La récolte du houblon a lieu à la fin de l’été. Le houblon en cône doit être conservé au frais, car les substances amères et aromatiques se dégradent sous l’effet de la chaleur et de l’oxygène.
Pellets de houblon
Afin de mieux préserver ses qualités et pour des raisons pratiques, le houblon en cône est aujourd’hui souvent pressé en petits granulés cylindriques, les «pellets», ou raffiné pour obtenir un extrait, les deux formes étant utilisées telles quelles pour la fabrication de la bière.

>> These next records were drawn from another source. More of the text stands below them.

Lemma zip_lookup_other l : forall (zip : gmap string (option string)) k,
  k ∉ name <$> l -> foldl (add_entry base64) zip l !! k = zip !! k.
Proof.
  induction l as [|g l IH]; intros zip k H; [reflexivity|].
  cbn [foldl]. rewrite fmap_cons, not_elem_of_cons in H. destruct H as [H1 H2].
  rewrite IH by exact H2. unfold add_entry, zip_file. now rewrite lookup_insert_ne.
Qed.

Lemma zip_lookup_in l : forall (zip : gmap string (option string)) i g,
  NoDup (name <$> l) -> l !! i = Some g ->
  foldl (add_entry base64) zip l !! name g = Some (base64Data (url_text base64 (dataUrl g))).
Proof.
  induction l as [|g0 l IH]; intros zip i g N H; [discriminate|].
  rewrite fmap_cons in N. apply NoDup_cons in N as [N1 N2]. cbn [foldl].
  destruct i as [|i].
  - injection H as ->. rewrite zip_lookup_other by exact N1.
    unfold add_entry, zip_file. now rewrite lookup_insert_eq.
  - apply (IH _ i); assumption.
Qed.

Lemma zip_dom l : forall zip : gmap string (option string),
  dom (foldl (add_entry base64) zip l) = dom zip ∪ list_to_set (name <$> l).
Proof.
  induction l as [|g l IH]; intros zip; cbn [foldl].
  - rewrite fmap_nil. cbn [list_to_set foldr]. now rewrite union_empty_r_L.
  - rewrite IH, fmap_cons. unfold add_entry, zip_file. rewrite dom_insert_L.
    cbn [list_to_set foldr].
    rewrite (union_comm_L {[name g]} (dom zip)), <- union_assoc_L. reflexivity.
Qed.

Lemma zip_size l :
  NoDup (name <$> l) -> size (zip_results base64 l) = length l.
Proof.
  intros N. unfold zip_results.
  rewrite <- size_dom, zip_dom, dom_empty_L, union_empty_l_L.
  rewrite size_list_to_set by exact N. apply length_fmap.
Qed.

End Archive.

(** The names of a batch are all different. *)
Lemma batch_names_NoDup host img l :
  (forall i g, l !! i = Some g -> sample_ok host img i g) -> NoDup (name <$> l).
Proof.
  intros H. apply NoDup_alt. intros i j x Hi Hj.
  rewrite list_lookup_fmap in Hi, Hj.
  destruct (l !! i) as [g|] eqn:Ei; [|discriminate].
  destruct (l !! j) as [g'|] eqn:Ej; [|discriminate].
  cbn in Hi, Hj. injection Hi as <-.
  destruct (H i g Ei) as (_ & (t & Et) & _). destruct (H j g' Ej) as (_ & (t' & Et') & _).
  injection Hj as Hj. rewrite Et, Et' in Hj. apply file_name_inj in Hj. lia.
Qed.

Lemma downloadZip_run host base64 s :
  downloadZip host base64 s
  = Ok {| download_name :=
            "diverse_dataset_" +:+ pretty (clock_tape host (clock_pos s)) +:+ ".zip";
          download_zip := zip_results base64 (results (ui s)) |}
       {| rand_pos := rand_pos s; clock_pos := S (clock_pos s);
          canvas := canvas s; ui := ui s |}.
Proof. reflexivity. Qed.

Lemma size_names_le (l : list string) :
  (size (list_to_set l : gset string) <= length l)%nat.
Proof.
  induction l as [|x l IH]; cbn [list_to_set foldr length].
  - now rewrite size_empty.
  - rewrite size_union_alt, size_singleton.
    pose proof (subseteq_size (list_to_set l ∖ {[x]}) (list_to_set l : gset string)
                  ltac:(apply subseteq_difference_l; reflexivity)).
    lia.
Qed.

(** ** Properties of file names and the archive *)

(** X17 (src/App.tsx, lines 197-203 and 227-234).  A file name
    [aug_<timestamp>_<index>.jpg] determines both its timestamp and its
    index; hence the names of a batch are pairwise different, also when
    the clock does not advance between two samples. *)
Theorem X17_file_names_of_a_batch_are_distinct host s img :
  sourceImage (ui s) = Some img ->
  (0 < img_width img)%nat -> (0 < img_height img)%nat ->
  (forall t i t' i', file_name t i = file_name t' i' -> t = t' /\ i = i')
  /\ exists s',
       handleGenerate host s = Ok tt s'
       /\ NoDup (name <$> results (ui s'))
       /\ forall i j g g',
            results (ui s') !! i = Some g -> results (ui s') !! j = Some g' ->
            name g = name g' -> i = j.
Proof.
  intros E Hw Hh. split; [intros t i t' i'; apply file_name_inj|].
  destruct (handleGenerate_run host s img E Hw Hh) as (s' & Eg & _ & _ & _ & _ & G).
  exists s'. split; [exact Eg|].
  pose proof (batch_names_NoDup host img _ G) as N.
  split; [exact N|]. intros i j g g' Hi Hj En.
  apply (proj1 (NoDup_alt _) N i j (name g)); rewrite list_lookup_fmap.
  - now rewrite Hi.
  - now rewrite Hj, En.
Qed.
(** C5 as the specification words it fails on a label with quotes of its
    own: the emitter writes the label as it is, and the one node of
    [quote_graph] is read back as two objects of [nodes]. *)
Lemma quoted_label_counterexample :
  wf quote_graph /\ printable quote_graph /\
  length (g_nodes quote_graph) = 1 /\
  exists out,
    graph_print_d3_arc quote_graph = (Ok tt, out) /\
    arrays_of (stdout_text out)
    = [("nodes", [["id"; "A"]; ["id"; "B"; "group"; "a"]]); ("links", [])] /\
    ~ (exists ns ls,
         arrays_of (stdout_text out) = [("nodes", ns); ("links", ls)] /\
         length ns = length (g_nodes quote_graph) /\
         length ls = length (g_edges quote_graph)).
Proof.
  split; [exact quote_graph_wf|]. split; [exact quote_graph_printable|].
  split; [reflexivity|].
  exists (d3_arc_document quote_graph).
  assert (E : arrays_of (stdout_text (d3_arc_document quote_graph))
              = [("nodes", [["id"; "A"]; ["id"; "B"; "group"; "a"]]);
                 ("links", [])])
    by (vm_compute; reflexivity).
  split; [vm_compute; reflexivity|]. split; [exact E|].
  intros (ns & ls & E' & Hn & _). rewrite E in E'.
  inversion E'. subst ns. discriminate.
Qed.

(** ** The fields of the entries *)

Lemma string_length_append (a b : string) :
  String.length (a ++ b) = String.length a + String.length b.
Proof.
  induction a as [|c a IH]; simpl; auto.
Qed.

Lemma substring_prefix_split (len : nat) :
  forall s, len <= String.length s ->
  exists b, s = (substring 0 len s ++ b)%string /\
            String.length b = String.length s - len.
Proof.
  induction len as [|len IH]; intros s Hl.
  - exists s. destruct s; simpl; auto.
  - destruct s as [|c s]; simpl in Hl; [lia|].
    destruct (IH s) as (b & E & Lb); [lia|].
    exists b. simpl. split; [now rewrite <- E|auto].
Qed.

Lemma substring_strips (off len : nat) :
  forall s, off + len <= String.length s ->
  strips off (String.length s - off - len) s (substring off len s).
Proof.
  induction off as [|off IH]; intros s Hl.
  - destruct (substring_prefix_split len s) as (b & E & Lb); [lia|].
    exists EmptyString, b. simpl. repeat split; auto. lia.
  - destruct s as [|c s]; simpl in Hl; [lia|].
    destruct (IH s) as (a & b & E & La & Lb); [lia|].
    exists (String c a), b. simpl. repeat split; auto. now rewrite <- E.
Qed.

Lemma substring_none (off : nat) (s : string) :
  substring off 0 s = EmptyString.
Proof.
  revert s. induction off as [|off IH]; intros [|c s]; simpl; auto.
Qed.

Lemma node_lines_inv l i grp :
  In (NodeObj i grp) (node_lines l) ->
  exists x, In x l /\ i = label_field (label_text x) /\
            grp = group_field (file_text x).
Proof.
  induction l as [|y l IH]; simpl; intros H; [contradiction|].
  destruct H as [H|H].
  - inversion H; subst. exists y. auto.
  - apply in_app_or in H. destruct H as [H|[H|H]]; try discriminate.
    + destruct (negb (is_nil l)); simpl in H;
        [destruct H as [H|[]]; discriminate|contradiction].
    + destruct (IH H) as (x & Hx & Ei & Eg). exists x. auto.
Qed.

Lemma links_lines_no_node g l i grp : ~ In (NodeObj i grp) (links_lines g l).
Proof.
  intros H.
  assert (Hin : In (NodeObj i grp) (nodes_array (links_lines g l)))
    by (apply filter_In; auto).
  now rewrite nodes_array_links_lines in Hin.
Qed.

(** The [int] of the emitter holds the length of a string of less than
    2^31 characters as it is. *)
Lemma strlen_int_fits (s : string) :
  fits_int s -> strlen_int s = Z.of_nat (strlen s).
Proof.
  unfold fits_int, strlen_int, int_of_size. intros H.
  rewrite Z.mod_small; lia.
Qed.

(** C6, as the code has it.  The [id] and [group] of an entry of [nodes]
    are [label_field] of the stored [label] and [group_field] of the
    stored [file] of a node, and [source] and [target] of an entry of
    [links] are [label_field] of the labels of two nodes.  On a string
    of less than 2^31 characters, the length of which the [int] of the
    emitter holds, [label_field] drops the first and the last character
    of a label of more than two characters and is empty on a shorter
    one; [group_field] drops the first and the last three characters of
    a file name of more than four characters, is empty on a shorter
    non-empty one, and is [NONE] on the empty one. *)
Theorem emitted_fields g :
  wf g -> printable g ->
  (exists out,
     graph_print_d3_arc g = (Ok tt, out) /\
     (forall i grp, In (NodeObj i grp) out ->
        exists x, In x (g_nodes g) /\ i = label_field (label_text x) /\
                  grp = group_field (file_text x)) /\
     (forall s t v, In (LinkObj s t v) out ->
        exists x y, In x (g_nodes g) /\ In y (g_nodes g) /\
                    s = label_field (label_text x) /\
                    t = label_field (label_text y))) /\
  (forall label,
     fits_int label ->
     (2 < strlen label -> strips 1 1 label (label_field label)) /\
     (strlen label <= 2 -> label_field label = EmptyString)) /\
  (forall file,
     fits_int file ->
     (4 < strlen file -> strips 1 3 file (group_field file)) /\
     (0 < strlen file <= 4 -> group_field file = EmptyString) /\
     (strlen file = 0 -> group_field file = "NONE")).
Proof.
  intros W P. split; [|split].
  - exists (d3_arc_document g).
    split; [now apply graph_print_d3_arc_document|]. split.
    + intros i grp H. unfold d3_arc_document in H.
      apply in_app_or in H. destruct H as [[H|[H|[]]]|H]; try discriminate.
      apply in_app_or in H. destruct H as [H|H];
        [now apply node_lines_inv|].
      apply in_app_or in H. destruct H as [[H|[H|[]]]|H]; try discriminate.
      apply in_app_or in H. destruct H as [H|[H|[H|[]]]]; try discriminate.
      now apply links_lines_no_node in H.
    + intros s t v H. unfold d3_arc_document in H.
      apply in_app_or in H. destruct H as [[H|[H|[]]]|H]; try discriminate.
      apply in_app_or in H. destruct H as [H|H];
        [now apply node_lines_no_link in H|].
      apply in_app_or in H. destruct H as [[H|[H|[]]]|H]; try discriminate.
      apply in_app_or in H. destruct H as [H|[H|[H|[]]]]; try discriminate.
      apply links_lines_In in H.
      destruct H as (x & e & Hx & He & -> & ->).
      apply out_edges_In in He. destruct He as [He _].
      destruct (wf_ends g W e He) as [_ Hh].
      destruct (find_node_live g _ Hh) as [y Ey].
      unfold head_label. rewrite Ey.
      exists x, y. repeat split; auto. apply (find_node_Some g _ _ Ey).
  - intros label Hfit. unfold label_field, precision.
    rewrite (strlen_int_fits label Hfit). unfold strlen.
    split; intros Hl.
    + destruct (Z.ltb_spec 2 (Z.of_nat (String.length label))) as [_|Hb];
        [|lia].
      replace (Z.to_nat (Z.of_nat (String.length label) - 2))
        with (String.length label - 2) by lia.
      replace 1 with (String.length label - 1 - (String.length label - 2))
        at 2 by lia.
      apply substring_strips. lia.
    + destruct (Z.ltb_spec 2 (Z.of_nat (String.length label))) as [Hb|_];
        [lia|].
      apply substring_none.
  - intros file Hfit. unfold group_field, precision.
    rewrite (strlen_int_fits file Hfit). unfold strlen.
    split; [|split]; intros Hl.
    + destruct (Z.ltb_spec 4 (Z.of_nat (String.length file))) as [_|Hb];
        [|lia].
      destruct (Z.eqb_spec (Z.of_nat (String.length file)) 0) as [E|_]; [lia|].
      replace (Z.to_nat (Z.of_nat (String.length file) - 4))
        with (String.length file - 4) by lia.
      destruct (substring_strips 1 (String.length file - 4) file)
        as (a & b & E & La & Lb); [lia|].
      exists a, b. repeat split; auto; [|lia].
      rewrite E at 1. f_equal. f_equal.
      generalize (substring 1 (String.length file - 4) file).
      intros s. induction s; simpl; congruence.
    + destruct (Z.ltb_spec 4 (Z.of_nat (String.length file))) as [Hb|_];
        [lia|].
      destruct (Z.eqb_spec (Z.of_nat (String.length file)) 0) as [E|_]; [lia|].
      change (Z.to_nat 0) with 0. now rewrite substring_none.
    + rewrite Hl. simpl. now rewrite substring_none.
Qed.
(* ===== verification/_CoqProject ===== *)
-Q . S2P
Prelude.v
Text.v
Strto.v
CmdParser.v
Options.v
Gf256.v
GfField.v
GfVec.v
Exchange.v
InvertMat.v
Cauchy.v
FecCode.v
FecBlock.v
FecWire.v
FecEncoder.v
PlainEncoder.v
FecDecoder.v
FecRecover.v
FecLink.v
Radiotap.v
RawSend.v
RawReceive.v
RadiotapFields.v
RadiotapParse.v
RawCapture.v
SharedQueue.v
Worker.v
TransferStats.v
Status.v
FloatDiv.v
FecBuffer.v
SendThread.v
DecodeThread.v
TunInterface.v
Udev.v
HttpServer.v
Cards.v
Bridge.v
CardLoop.v
LogThread.v
StatsAccumulator.v
FecTest.v
Config.v
Startup.v
Devices.v
EndToEnd.v
Air.v
PlainLink.v
TunToTun.v
TunPlain.v
RawTest.v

En Suisse, le houblon est cultivé notamment à Stammheim (ZH), dans le Fricktal (AG), à Wolfwil (SO) et à la chartreuse d’Ittingen, près de Frauenfeld. On compte une dizaine de cultivateurs de houblon, qui produisent une récolte annuelle d’environ 30 t, ce qui couvre à peu près 10 % des besoins en houblon du secteur brassicole suisse. Les importations proviennent essentiellement d’Allemagne, l’un des principaux producteurs de houblon. La plus grande culture d’un seul tenant au monde se trouve dans la région de l’Hallertau, en Bavière. Mais la Suisse s’approvisionne aussi en houblon et produits du houblon aux États-Unis, en Grande-Bretagne et en Slovénie.
L’eau
Avec une part supérieure à 90 %, l’eau est la composante principale de la bière; elle revêt une grande importance pour le brasseur. Les exigences de qualité des brasseries dépassent en règle générale celles applicables à l’eau du robinet. L’eau doit être fraîche, pauvre en calcaire et présenter des propriétés bactériologiques et physico-chimiques irréprochables.
Eau
Le degré de dureté de l’eau est déterminant. Pour une bière blonde, on se servira généralement d’une eau douce, alors qu’une eau plus dure pourra être utilisée pour les bières brunes. Une eau trop calcaire peut, dans certains cas, assombrir la bière et provoquer un goût légèrement âcre, car la substance réagit avec des produits du malt. Autrefois, en l’absence de techniques de traitement, la qualité de l’eau était un aspect déterminant pour le choix du site d’implantation d’une brasserie.
La levure
Levures vues au microscope
Pour que le moût entre en fermentation, on lui adjoint de la levure, qui influe de manière déterminante sur le caractère et la saveur de la bière. Les levures sont des micro-organismes présents presque partout dans l’air; ils se répartissent en différentes souches. Les brasseries utilisent des levures de culture pures, soit des souches tout à fait identiques de levures, pour pouvoir garantir la qualité régulière du produit final.
On distingue généralement deux types principaux de levures: celles à fermentation basse, et celles à fermentation haute.
Type | Caractéristiques | Comportement à la fermentation |
---|---|---|
Basse: | Température de fermentation: 5 – 15 °C, levures unicellulaires, arôme léger, typique des bières Lager |
Les levures à fermentation basse se déposent au fond de la cuve à la fin de la fermentation. |
Haute: | Température de fermentation: 15 – 25 °C, levures en chaînes, arômes plus fruités, typiques des bières de froment et «ale», p. ex. |
Les levures à fermentation haute remontent pour former un chapeau à la surface du brassin sous l’action des bulles de gaz carbonique formées par la fermentation. |
Tout en étant proches parents, les deux types de levures influent profondément sur le caractère de la bière et confèrent chacun au produit fini un bouquet et un goût caractéristiques.